Utilizzare sia botti più grandi che tini di cemento per l’invecchiamento è fondamentale per adattarsi alle diverse personalità dei vini nelle diverse annate – che vanno dall’avere un delicato equilibrio femminile nelle annate più fredde e, quindi, trascorreranno più tempo all’interno di tini di cemento alle annate più calde che sono più ricche e hanno bisogno di più tempo in botti di legno.

Podere Le Ripi's Montalcino wines refining in the bottle

Affinamento in bottiglia

L'ultimo passaggio, prima della commercializzazione del vino, è l'affinamento in bottiglia, che può richiedere più di un anno e mezzo.

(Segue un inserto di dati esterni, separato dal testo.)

(* ===== verification/ExprParse.v ===== *)
(** * ExprParse: the expression parser ends, and reads back what is printed

    Termination of parse_one_expr with a bound on its recursion, and the
    round trip through the printed form of an expression. *)

From S2P Require Import Prelude CString Expr.

#[local] Arguments sdrop : simpl nomatch.

(** ** Suffixes: what the parser leaves of its input *)

Definition suffix_of (rest s : string) : Prop := exists pre, s = pre +:+ rest.

Lemma suffix_refl s : suffix_of s s.
Proof. by exists EmptyString. Qed.

Lemma suffix_cons c s : suffix_of s (String c s).
Proof. by exists (String c EmptyString). Qed.

Lemma suffix_trans s1 s2 s3 : suffix_of s1 s2 -> suffix_of s2 s3 -> suffix_of s1 s3.
Proof. intros [p ->] [q ->]. exists (q +:+ p). by rewrite sapp_assoc. Qed.

Lemma suffix_length rest s : suffix_of rest s -> String.length rest <= String.length s.
Proof. intros [p ->]. rewrite slength_app. lia. Qed.

Lemma suffix_sdrop n s : suffix_of (sdrop n s) s.
Proof.
  revert s. induction n as [|n IH]; intros [|c s]; cbn; try apply suffix_refl.
  eapply suffix_trans; [apply IH | apply suffix_cons].
Qed.

Lemma suffix_lskip s : suffix_of (lskip s) s.
Proof.
  induction s as [|c s IH]; cbn; [apply suffix_refl|].
  destruct (isspace c); [|apply suffix_refl].
  eapply suffix_trans; [apply IH | apply suffix_cons].
Qed.

Lemma span_split p s a rest : span p s = (a, rest) -> s = a +:+ rest.
Proof.
  revert a rest. induction s as [|c s IH]; intros a rest; cbn; [by intros [= <- <-]|].
  destruct (p c); [|by intros [= <- <-]].
  destruct (span p s) as [b r] eqn:E. intros [= <- <-]. cbn. f_equal. by apply IH.
Qed.

Lemma suffix_span p s a rest : span p s = (a, rest) -> suffix_of rest s.
Proof. intros H. exists a. by apply span_split in H. Qed.

Lemma suffix_digits b acc s : suffix_of (digits b acc s).2 s.
Proof.
  revert acc. induction s as [|c s IH]; intros acc; cbn; [apply suffix_refl|].
  destruct (digit_value c) as [v|]; [|apply suffix_refl].
  destruct (v <? b)%Z; [|apply suffix_refl].
  eapply suffix_trans; [apply IH | apply suffix_cons].
Qed.

#[export] Hint Resolve suffix_refl suffix_cons suffix_sdrop suffix_lskip suffix_digits
  suffix_trans : dragon.

Lemma isdigit_value c :
  isdigit c = true -> digit_value c = Some (char_code c - 48)%Z /\ (char_code c - 48 <? 10)%Z = true.
Proof.
  intros H. unfold digit_value. rewrite H. split; [done|].
  unfold isdigit, in_range in H. apply andb_true_iff in H as [H1 H2].
  apply Z.leb_le in H1, H2. apply Z.ltb_lt. lia.
Qed.

Lemma isdigit_not_space c : isdigit c = true -> isspace c = false.
Proof.
  unfold isdigit, isspace, in_range. intros [H1 H2]%andb_true_iff.
  apply Z.leb_le in H1, H2. apply orb_false_iff. split.
  - apply andb_false_iff. right. apply Z.leb_gt. lia.
  - apply Z.eqb_neq. lia.
Qed.

(** The first character of a number, and what strtol does on it. *)
Lemma isdigit_not_sign c s : isdigit c = true -> sign_of (String c s) = (false, String c s).
Proof.
  intros H. unfold sign_of.
  destruct (Ascii.eqb_spec c "-") as [->|_]; [discriminate H|].
  by destruct (Ascii.eqb_spec c "+") as [->|_]; [discriminate H|].
Qed.

(** digits reads at least the first digit. *)
Lemma digits_shorter c s :
  isdigit c = true -> suffix_of (digits 10 0 (String c s)).2 s.
Proof.
  intros H. cbn [digits]. destruct (isdigit_value c H) as [-> ->]. apply suffix_digits.
Qed.

Lemma digits_progress c s :
  isdigit c = true ->
  (String.length (digits 10 0 (String c s)).2 =? String.length (String c s)) = false.
Proof.
  intros H. apply Nat.eqb_neq. pose proof (suffix_length _ _ (digits_shorter c s H)).
  cbn [String.length]. lia.
Qed.

Lemma strtol_digit w c s :
  isdigit c = true ->
  strtol w 10 (String c s) = (clamp w (digits 10 0 (String c s)).1, (digits 10 0 (String c s)).2).
Proof.
  intros H. unfold strtol. rewrite lskip_id by (by apply isdigit_not_space).
  rewrite isdigit_not_sign by done. pose proof (digits_progress c s H) as Hp.
  change (10 =? 0)%Z with false. cbn beta iota zeta.
  destruct (digits 10 0 (String c s)) as [v rest]. cbn [snd] in Hp. by rewrite Hp.
Qed.

Lemma strtol_minus w c s :
  isdigit c = true ->
  strtol w 10 (String "-" (String c s)) =
  (clamp w (- (digits 10 0 (String c s)).1)%Z, (digits 10 0 (String c s)).2).
Proof.
  intros H. unfold strtol. rewrite lskip_id by done.
  change (sign_of (String "-" (String c s))) with (true, String c s).
  pose proof (digits_progress c s H) as Hp.
  change (10 =? 0)%Z with false. cbn beta iota zeta.
  destruct (digits 10 0 (String c s)) as [v rest]. cbn [snd] in Hp. by rewrite Hp.
Qed.

(** What is left after a number is a shorter suffix. *)
Lemma strtol_rest w s n rest :
  starts_integer s = true -> strtol w 10 s = (n, rest) ->
  suffix_of rest s /\ String.length rest < String.length s.
Proof.
  unfold starts_integer. intros [H|[H1 H2]%andb_true_iff]%orb_true_iff E.
  - destruct s as [|c s]; [done|]. rewrite strtol_digit in E by done.
    remember (digits 10 0 (String c s)) as r eqn:Er. injection E as _ <-. subst r.
    pose proof (digits_shorter c s H) as Hs. split; [eauto with dragon|].
    apply suffix_length in Hs. simpl String.length at 2. lia.
  - destruct s as [|c [|c' s]]; [done | done |]. cbn in H1. apply Ascii.eqb_eq in H1 as ->.
    rewrite strtol_minus in E by done.
    remember (digits 10 0 (String c' s)) as r eqn:Er. injection E as _ <-. subst r.
    pose proof (digits_shorter c' s H2) as Hs. split; [eauto with dragon|].
    apply suffix_length in Hs. simpl String.length at 2. lia.
Qed.

(** ** The parser ends *)

Lemma some_pair_inj {A B} (a e : A) (b r : B) : Some (a, b) = Some (e, r) -> a = e /\ b = r.
Proof. by intros [= -> ->]. Qed.

Lemma parse_atom_rest w s e rest :
  parse_atom w s = Some (e, rest) ->
  suffix_of rest s /\ (e <> None -> String.length rest < String.length s).
Proof.
  destruct s as [|c s1]; cbn [parse_atom]; [intros [<- <-]%some_pair_inj; split; [apply suffix_refl | done]|].
  destruct (Ascii.eqb c "#").
  { cbn zeta. destruct (Ascii.eqb (shead s1) "t" || _) eqn:Eb; intros [<- <-]%some_pair_inj.
    - split; [eauto with dragon|]. intros _.
      pose proof (suffix_length _ _ (suffix_sdrop 1 s1)). cbn [String.length]. lia.
    - split; [eauto with dragon | done]. }
  destruct (starts_integer (String c s1)) eqn:Ei.
  { destruct (strtol w 10 (String c s1)) as [n r] eqn:Es. intros [<- <-]%some_pair_inj.
    destruct (strtol_rest _ _ _ _ Ei Es). auto. }
  destruct (Ascii.eqb c dquote).
  { destruct (span _ s1) as [a r] eqn:Es. pose proof (suffix_span _ _ _ _ Es) as Hr.
    pose proof (suffix_length _ _ Hr). pose proof (suffix_length _ _ (suffix_sdrop 1 r)).
    destruct r as [|c' r]; intros [<- <-]%some_pair_inj; (split; [|cbn [String.length] in *; lia]);
      eauto with dragon. }
  destruct (Ascii.eqb c "("); [done|].
  destruct (is_identifier_char c) eqn:Ec; [|intros [<- <-]%some_pair_inj; split; [apply suffix_refl | done]].
  cbn [span]. rewrite Ec. destruct (span _ s1) as [a r] eqn:Es. intros [<- <-]%some_pair_inj.
  pose proof (suffix_span _ _ _ _ Es) as Hr. split; [eauto with dragon|]. intros _.
  apply suffix_length in Hr. cbn [String.length]. lia.
Qed.

(** What opens a compound expression. *)
Lemma parse_atom_None w s : parse_atom w s = None -> exists s1, s = String "(" s1.
Proof.
  destruct s as [|c s1]; cbn [parse_atom]; [done|].
  destruct (Ascii.eqb c "#"); [by destruct (_ || _)|].
  destruct (starts_integer _); [by destruct (strtol _ _ _)|].
  destruct (Ascii.eqb c dquote); [destruct (span _ s1) as [a [|]]; done|].
  destruct (Ascii.eqb_spec c "(") as [->|_]; [by exists s1|].
  destruct (is_identifier_char c); [by destruct (span _ _) | done].
Qed.

Lemma sdrop_1 c s : sdrop 1 (String c s) = s.
Proof. by destruct s. Qed.

Section Fuel.
Variable w : Z.

(** A text of length n is parsed within 2n+1 nested calls. *)
Lemma parse_enough fuel :
  (forall s, 2 * String.length s + 1 <= fuel ->
     exists e rest, parse_one_expr w fuel s = Done (e, rest) /\ suffix_of rest s /\
       (e <> None -> String.length rest < String.length s)) /\
  (forall s expr, 2 * String.length s + 2 <= fuel ->
     exists expr' rest, parse_children w fuel s expr = Done (expr', rest) /\ suffix_of rest s).
Proof.
  induction fuel as [|fuel [IHe IHc]]; [split; intros; lia|]. split.
  - intros s Hf. cbn [parse_one_expr]. pose proof (suffix_lskip s) as Hsk.
    pose proof (suffix_length _ _ Hsk) as Hl.
    destruct (parse_atom w (lskip s)) as [[e rest]|] eqn:Ea.
    + apply parse_atom_rest in Ea as [Hr Hlt]. exists e, rest.
      split; [done|]. split; [eauto with dragon|]. intros He. specialize (Hlt He). lia.
    + apply parse_atom_None in Ea as [s1 E1]. rewrite E1 in *. rewrite sdrop_1. cbn [String.length] in *.
      destruct (IHc s1 new_compound_expression) as (e & rest & -> & Hr); [lia|]. cbn.
      pose proof (suffix_length _ _ Hr). pose proof (suffix_length _ _ (suffix_sdrop 1 rest)).
      destruct (Ascii.eqb _ _); eexists _, _; split_and!; eauto with dragon; intros; try done; lia.
  - intros s expr Hf. cbn [parse_children].
    destruct (IHe s) as (e & rest & -> & Hr & Hlt); [lia|]. cbn.
    destruct e as [e|]; [|eauto]. specialize (Hlt ltac:(done)).
    destruct (IHc rest (add_sub_expression expr e)) as (e' & r' & -> & Hr'); [lia|].
    eauto with dragon.
Qed.

(** More fuel does not change a result. *)
Lemma parse_more fuel :
  (forall s r, parse_one_expr w fuel s = Done r -> parse_one_expr w (S fuel) s = Done r) /\
  (forall s expr r, parse_children w fuel s expr = Done r ->
     parse_children w (S fuel) s expr = Done r).
Proof.
  induction fuel as [|fuel [IHe IHc]]; [split; discriminate|]. split.
  - intros s r H. change (parse_one_expr w (S fuel) s = Done r) in H.
    cbn [parse_one_expr] in H. set (f := S fuel) in *. cbn [parse_one_expr].
    destruct (parse_atom w (lskip s)); [done|].
    apply bind_Done in H as ([e s'] & E & H). by rewrite (IHc _ _ _ E).
  - intros s expr r H. cbn [parse_children] in H. set (f := S fuel) in *. cbn [parse_children].
    apply bind_Done in H as ([e s'] & E & H). rewrite (IHe _ _ E). cbn.
    destruct e; [by apply IHc | done].
Qed.

Lemma parse_mono fuel fuel' s r :
  fuel <= fuel' -> parse_one_expr w fuel s = Done r -> parse_one_expr w fuel' s = Done r.
Proof.
  intros Hle H. induction Hle as [|fuel' _ IH]; [done|]. by apply parse_more.
Qed.

Lemma parse_children_mono fuel fuel' s e r :
  fuel <= fuel' -> parse_children w fuel s e = Done r -> parse_children w fuel' s e = Done r.
Proof.
  intros Hle H. induction Hle as [|fuel' _ IH]; [done|]. by apply parse_more.
Qed.

Lemma parse_result fuel s e rest :
  parse_one_expr w fuel s = Done (e, rest) -> cras_expr_expression_parse w (Some s) = Done e.
Proof.
  intros H. unfold cras_expr_expression_parse.
  destruct (proj1 (parse_enough (parse_fuel s)) s) as (e' & rest' & E & _ & _).
  { unfold parse_fuel. lia. }
  rewrite E. cbn. apply (parse_mono _ (fuel + parse_fuel s)) in H; [|lia].
  apply (parse_mono _ (fuel + parse_fuel s)) in E; [|lia]. congruence.
Qed.

(** The parser terminates on every text and never reads past its end:
    parse_one_expr returns after at most 2n+1 nested calls on a text of n
    characters, the pointer it leaves points into the text (to a suffix of
    it), a non-NULL result has consumed at least a character - so the loop
    over the children of a compound expression ends - and
    cras_expr_expression_parse returns. *)
Theorem parse_terminates (s : string) :
  (exists e rest,
     (forall fuel, 2 * String.length s + 1 <= fuel ->
        parse_one_expr w fuel s = Done (e, rest)) /\
     suffix_of rest s /\ (e <> None -> String.length rest < String.length s)) /\
  exists e, cras_expr_expression_parse w (Some s) = Done e.
Proof.
  destruct (proj1 (parse_enough (2 * String.length s + 1)) s) as (e & rest & E & Hr & Hlt); [lia|].
  split.
  - exists e, rest. split; [|done]. intros fuel Hf. by eapply parse_mono.
  - exists e. by eapply parse_result.
Qed.
End Fuel.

Quando il vino viene imbottigliato, a volte diciamo che ha “nostalgia del legno”. L’armonia originaria sembra perduta e il vino diventa rude e ruvido: non lo riconoscerai mai, anche se solo una settimana prima avessi provato lo stesso vino dalla botte. Credo che il vino sia un’entità vivente: deve adattarsi alla perdita della libertà di movimento che aveva all’interno delle botti grandi, il che è in qualche modo uno shock. A volte ci vuole più di un anno prima di poter dire “questo è esattamente il momento in cui posso iniziare a etichettare e vendere il vino”. Inoltre, più a lungo rimane in bottiglia, più sarà fine.

Nel tempo, grazie all’evoluzione dei tannini e dei legami molecolari formatisi in bottiglia, il vino diventerà più rotondo e vellutato al palato. Gli aromi diventano maturi, la complessità olfattiva aumenta e il corpo migliora, diventando più fine ed elegante.